The pCPA operates on a consensus model, meaning all provincial, territorial and federal drug plans must agree on price. Federal drug plans cover special populations such as veterans, First Nations and Inuit.

Alaine Grand, Johnson & Johnson’s vice-president of market access and strategic customers, said in a statement that the company is open to cutting deals with individual jurisdictions that want to offer CAR-T for myeloma.

“We understand that several provinces were champions in favour of bringing Carvykti to patients rapidly. We will continue working with willing provinces – whether individually or as a group – in efforts to secure product listing agreements for their constituents,” she said.

Darrell White, a hematologist at the Queen Elizabeth II Health Sciences Centre in Halifax, said he would prefer provinces stick together through the pCPA to ensure patients in small provinces such as his are not left out.

The Canadian Myeloma Research Group, which Dr. White chairs, is also advocating for nationwide talks to resume on Carvykti.

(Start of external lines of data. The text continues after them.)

(** ** Extensions *)

Inductive LegacySourceDistExtension : Type :=
| ExtTar | ExtTarBz2 | ExtTarLz | ExtTarLzma | ExtTarXz | ExtTarZst | ExtTbz | ExtTgz | ExtTlz
| ExtTxz | ExtZip.

Inductive SourceDistExtension : Type :=
| TarGz
| Legacy (e : LegacySourceDistExtension).

Inductive DistExtension : Type :=
| ExtWheel
| ExtSource (e : SourceDistExtension).

Inductive ExtensionError : Type := ErrDist | ErrSourceDist.

Definition is_tar (path : list Z) : bool :=
  match file_stem path with
  | Some stem =>
      match path_extension stem with
      | Some ext => bool_decide (to_ascii_lowercase <$> ext = bytes "tar")
      | None => false
      end
  | None => false
  end.

Definition source_dist_extension_from_path (path : list Z) :
    result SourceDistExtension ExtensionError :=
  match path_extension path with
  | None => Err ErrSourceDist
  | Some extension =>
      let tar e := if is_tar path then Ok e else Err ErrSourceDist in
      match match_str extension
        [ ("gz", tar TarGz); ("zip", Ok (Legacy ExtZip)); ("tar", Ok (Legacy ExtTar));
          ("tgz", Ok (Legacy ExtTgz)); ("tbz", Ok (Legacy ExtTbz)); ("txz", Ok (Legacy ExtTxz));
          ("tlz", Ok (Legacy ExtTlz)); ("bz2", tar (Legacy ExtTarBz2)); ("xz", tar (Legacy ExtTarXz));
          ("lz", tar (Legacy ExtTarLz)); ("lzma", tar (Legacy ExtTarLzma));
          ("zst", tar (Legacy ExtTarZst)) ]%string with
      | Some r => r
      | None => Err ErrSourceDist
      end
  end.

Definition dist_extension_from_path (path : list Z) : result DistExtension ExtensionError :=
  match path_extension path with
  | None => Err ErrDist
  | Some extension =>
      if decide (extension = bytes "whl") then Ok ExtWheel
      else
        match source_dist_extension_from_path path with
        | Ok e => Ok (ExtSource e)
        | Err _ => Err ErrDist
        end
  end.

Definition source_dist_extension_name (e : SourceDistExtension) : list Z :=
  match e with
  | TarGz => bytes "tar.gz"
  | Legacy ExtTar => bytes "tar"
  | Legacy ExtTarBz2 => bytes "tar.bz2"
  | Legacy ExtTarLz => bytes "tar.lz"
  | Legacy ExtTarLzma => bytes "tar.lzma"
  | Legacy ExtTarXz => bytes "tar.xz"
  | Legacy ExtTarZst => bytes "tar.zst"
  | Legacy ExtTbz => bytes "tbz"
  | Legacy ExtTgz => bytes "tgz"
  | Legacy ExtTlz => bytes "tlz"
  | Legacy ExtTxz => bytes "txz"
  | Legacy ExtZip => bytes "zip"
  end.

Definition dist_extension_name (e : DistExtension) : list Z :=
  match e with
  | ExtWheel => bytes "whl"
  | ExtSource ext => source_dist_extension_name ext
  end.

Definition is_pep625_compliant (e : SourceDistExtension) : bool :=
  match e with
  | TarGz | Legacy ExtZip => true
  | _ => false
  end.

(** ** Source distributions *)

Record SourceDistFilename : Type := mkSdist {
  sdist_name : list Z;
  sdist_version : Version;
  sdist_extension : SourceDistExtension
}.

Inductive SourceDistFilenameError : Type :=
| SdistFilename (package_name : list Z)
| SdistExtension
| SdistVersion (e : PatternErrorKind)
| SdistPackageName (e : InvalidNameError)
| SdistMinus.

(** [s.get(..n)] and [s.get(n..)]: no slice past the end or inside a character. *)
Definition is_char_boundary (s : list Z) (n : nat) : bool :=
  match s !! n with
  | Some b => negb (is_continuation b)
  | None => bool_decide (n = length s)
  end.
Definition get_to (s : list Z) (n : nat) : option (list Z) :=
  if is_char_boundary s n then Some (take n s) else None.
Definition get_from (s : list Z) (n : nat) : option (list Z) :=
  if is_char_boundary s n then Some (drop n s) else None.
(* ===== verification/EdgesOrder.v ===== *)
(** * Markers: the order of edges

    The edges of a decision on a version or a string are a partition of the line: every range is a
    single segment, the ranges are in order, and they cover every point. This is what the comment on
    [Edges] in [algebra.rs] promises; the functions that build edges keep it. *)

From stdpp Require Import base countable list option numbers decidable strings gmap sorting.
From Stdlib Require Import ZArith Lia.
From S2P Require Import Prelude Ranges VersionTypes VersionSmall Version VersionOrder VersionCacheKey.
From S2P Require Import VersionParser VersionSpecifier MarkerTypes Interner.

Local Open Scope Z_scope.
Local Open Scope uv_scope.

(** ** Ranges of one segment *)

Section Order.
Context {T : Type} `{!Inhabited T} (law : T -> T -> comparison) `{!OrdLaws law}.

#[local] Existing Instance point_order.

Notation point := (T * Z)%type.
Notation "p ≺ q" := (point_cmp law p q = Lt) (at level 70).

Context `{!RangeOps T, !RangeLaws law}.

Definition one_segment (r : range T) : Prop := exists lower upper, range_iter r = [(lower, upper)].

Notation range_point := (range_at law).

Lemma one_segment_valid r lower upper : range_iter r = [(lower, upper)] -> segment_valid law lower upper = true.
Proof. intros E. pose proof (range_iter_valid (cmp := law) r) as H. rewrite E in H. by apply Forall_inv in H. Qed.

Lemma one_segment_at r lower upper p : range_iter r = [(lower, upper)] -> range_point r p = point_in law p (lower, upper).
Proof. intros E. unfold range_at. rewrite E. apply orb_false_r. Qed.

Lemma from_bounds_at lower upper p : range_point (range_from_bounds lower upper) p = point_in law p (lower, upper).
Proof.
  destruct (segment_valid law lower upper) eqn:E.
  - by apply one_segment_at, (range_iter_from_bounds (cmp := law)).
  - rewrite (invalid_point law) by done. unfold range_at. by rewrite (range_iter_invalid (cmp := law)).
Qed.

Lemma one_segment_point r : one_segment r -> exists p, range_point r p = true.
Proof.
  intros (lower & upper & E). destruct (valid_point law lower upper) as [p Hp]; [by eapply one_segment_valid|].
  exists p. by rewrite (one_segment_at _ _ _ _ E).
Qed.

Lemma one_segment_convex r p q m :
  one_segment r -> range_point r p = true -> range_point r q = true ->
  point_cmp law p m <> Gt -> point_cmp law m q <> Gt -> range_point r m = true.
Proof. intros (lower & upper & E). rewrite !(one_segment_at _ _ _ _ E). apply (point_in_convex law). Qed.

(** A convex range is a single segment. *)
Lemma convex_one_segment r :
  range_is_empty r = false ->
  (forall p q m, range_point r p = true -> range_point r q = true ->
    point_cmp law p m <> Gt -> point_cmp law m q <> Gt -> range_point r m = true) ->
  one_segment r.
Proof.
  rewrite (range_is_empty_iter (cmp := law)). intros He Hconvex. unfold range_at in Hconvex.
  pose proof (range_iter_valid (cmp := law) r) as Hv. pose proof (range_iter_separated (cmp := law) r) as Hs.
  destruct (range_iter r) as [|[l1 u1] [|[l2 u2] rest]] eqn:E; [done|by exists l1, u1|]. exfalso.
  apply Forall_cons in Hv as [Hv1 [Hv2 _]%Forall_cons]. cbn in Hv1, Hv2.
  apply (valid_point law) in Hv1 as (p1 & H1), Hv2 as (p2 & H2).
  apply StronglySorted_inv in Hs as [Hs Hs1]. apply StronglySorted_inv in Hs as [_ Hs2].
  apply Forall_inv in Hs1 as (g & Hg1 & Hg2). cbn in Hg1, Hg2.
  assert (H1' := H1). apply andb_true_iff in H1' as [_ H1u]. assert (H2' := H2). apply andb_true_iff in H2' as [H2l H2u].
  cbn in H1u, H2l, H2u. pose proof (below_split law u1 p1 g H1u Hg1) as L1. pose proof (above_split law l2 g p2 Hg2 H2l) as L2.
  assert (Hg : existsb (point_in law g) ((l1, u1) :: (l2, u2) :: rest) = true).
  { apply (Hconvex p1 p2 g); [|by cbn; rewrite H2, orb_true_r|by rewrite L1|by rewrite L2].
    cbn [existsb]. by rewrite H1. }
  unfold point_in in Hg. cbn in Hg. rewrite Hg1, Hg2, andb_false_r in Hg. cbn in Hg.
  apply existsb_exists in Hg as (s & Hin%list_elem_of_In & [Hsl _]%andb_true_iff).
  rewrite Forall_forall in Hs2. destruct (Hs2 s Hin) as (h & Hh1 & Hh2). cbn in Hh1.
  pose proof (below_split law u2 p2 h H2u Hh1) as L3. pose proof (above_split law s.1 h g Hh2 Hsl) as L4.
  apply (point_irreflexive law p2). eapply (cmp_lt_trans (point_cmp law)); [exact L3|].
  by eapply (cmp_lt_trans (point_cmp law)).
Qed.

“It’s very disappointing from the patient point of view,” Dr. White said of the lack of access to Carvykti. “CAR-T, frankly, is just one of many advances. There’s nothing all that magical about it, but it certainly is a very good treatment. I think we will have it eventually. It’s just very slow in Canada compared to what’s available in the U.S.”

Dr. White has received funding from pharmaceutical companies, including Johnson & Johnson, as has patient group Myeloma Canada.

Editor’s note: This article has been updated to correct the title of Martine Elias, chief executive officer of Myeloma Canada.